Task to carry out:
Your answer must be every line of the data below that holds the string "kernel", copied exactly.

Data records:
■ ■ ■ ■
(* ===== verification/Alloc.v ===== *)
(** Allocation of disk blocks (sys/kernel/ufs_alloc.c, badblock of
    sys/kernel/ufs_subr.c, sys/include/fs.h): balloc and free on the free
    list, which starts in the super block and goes on in free blocks, and
    ifree.

    The code is written against the interface of the buffer cache of
    Blockio.v.  A block is a list of 256 words of 32 bits. *)
From S2P Require Import Prelude Bio Bcache Blockio.
Import Bcache Blockio.

Module Alloc.

(** ** Data *)

Definition NICFREE : nat := 200.
Definition NICINOD : nat := 32.
Definition SUPERB : Z := 0.
Definition MNT_ASYNC : Z := 64.
Definition B_CLRBUF : Z := 1.
Definition BLKWORDS : nat := 256.

(** [struct fs]; fs_fsmnt as its seven words. *)
Record fs := MkFs {
  fs_magic1 : Z; fs_isize : Z; fs_fsize : Z; fs_swapsz : Z;
  fs_nfree : Z; fs_free : list Z; fs_ninode : Z; fs_inode : list Z;
  fs_flock : Z; fs_fmod : Z; fs_ilock : Z; fs_ronly : Z; fs_time : Z;
  fs_tfree : Z; fs_tinode : Z; fs_fsmnt : list Z; fs_lasti : Z; fs_nbehind : Z;
  fs_flags : Z; fs_magic2 : Z }.

(** The fields the code assigns: [set_frees] the free list, [set_inodes] the
    list of free inodes. *)
Definition set_frees (n : Z) (fr : list Z) (f : fs) : fs :=
  MkFs (fs_magic1 f) (fs_isize f) (fs_fsize f) (fs_swapsz f) n fr (fs_ninode f) (fs_inode f)
    (fs_flock f) (fs_fmod f) (fs_ilock f) (fs_ronly f) (fs_time f) (fs_tfree f) (fs_tinode f) (fs_fsmnt f)
    (fs_lasti f) (fs_nbehind f) (fs_flags f) (fs_magic2 f).
Definition set_inodes (n : Z) (l : list Z) (f : fs) : fs :=
  MkFs (fs_magic1 f) (fs_isize f) (fs_fsize f) (fs_swapsz f) (fs_nfree f) (fs_free f) n l
    (fs_flock f) (fs_fmod f) (fs_ilock f) (fs_ronly f) (fs_time f) (fs_tfree f) (fs_tinode f) (fs_fsmnt f)
    (fs_lasti f) (fs_nbehind f) (fs_flags f) (fs_magic2 f).
Definition set_flock (v : Z) (f : fs) : fs :=
  MkFs (fs_magic1 f) (fs_isize f) (fs_fsize f) (fs_swapsz f) (fs_nfree f) (fs_free f) (fs_ninode f) (fs_inode f)
    v (fs_fmod f) (fs_ilock f) (fs_ronly f) (fs_time f) (fs_tfree f) (fs_tinode f) (fs_fsmnt f)
    (fs_lasti f) (fs_nbehind f) (fs_flags f) (fs_magic2 f).
Definition set_fmod (v : Z) (f : fs) : fs :=
  MkFs (fs_magic1 f) (fs_isize f) (fs_fsize f) (fs_swapsz f) (fs_nfree f) (fs_free f) (fs_ninode f) (fs_inode f)
    (fs_flock f) v (fs_ilock f) (fs_ronly f) (fs_time f) (fs_tfree f) (fs_tinode f) (fs_fsmnt f)
    (fs_lasti f) (fs_nbehind f) (fs_flags f) (fs_magic2 f).
Definition set_time (v : Z) (f : fs) : fs :=
  MkFs (fs_magic1 f) (fs_isize f) (fs_fsize f) (fs_swapsz f) (fs_nfree f) (fs_free f) (fs_ninode f) (fs_inode f)
    (fs_flock f) (fs_fmod f) (fs_ilock f) (fs_ronly f) v (fs_tfree f) (fs_tinode f) (fs_fsmnt f)
    (fs_lasti f) (fs_nbehind f) (fs_flags f) (fs_magic2 f).
Definition set_tfree (v : Z) (f : fs) : fs :=
  MkFs (fs_magic1 f) (fs_isize f) (fs_fsize f) (fs_swapsz f) (fs_nfree f) (fs_free f) (fs_ninode f) (fs_inode f)
    (fs_flock f) (fs_fmod f) (fs_ilock f) (fs_ronly f) (fs_time f) v (fs_tinode f) (fs_fsmnt f)
    (fs_lasti f) (fs_nbehind f) (fs_flags f) (fs_magic2 f).
Definition set_tinode (v : Z) (f : fs) : fs :=
  MkFs (fs_magic1 f) (fs_isize f) (fs_fsize f) (fs_swapsz f) (fs_nfree f) (fs_free f) (fs_ninode f) (fs_inode f)
    (fs_flock f) (fs_fmod f) (fs_ilock f) (fs_ronly f) (fs_time f) (fs_tfree f) v (fs_fsmnt f)
    (fs_lasti f) (fs_nbehind f) (fs_flags f) (fs_magic2 f).
Definition set_nbehind (v : Z) (f : fs) : fs :=
  MkFs (fs_magic1 f) (fs_isize f) (fs_fsize f) (fs_swapsz f) (fs_nfree f) (fs_free f) (fs_ninode f) (fs_inode f)
    (fs_flock f) (fs_fmod f) (fs_ilock f) (fs_ronly f) (fs_time f) (fs_tfree f) (fs_tinode f) (fs_fsmnt f)
    (fs_lasti f) v (fs_flags f) (fs_magic2 f).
■ ■ ■ ■
Response for this exercise:
(** Allocation of disk blocks (sys/kernel/ufs_alloc.c, badblock of
    sys/kernel/ufs_subr.c, sys/include/fs.h): balloc and free on the free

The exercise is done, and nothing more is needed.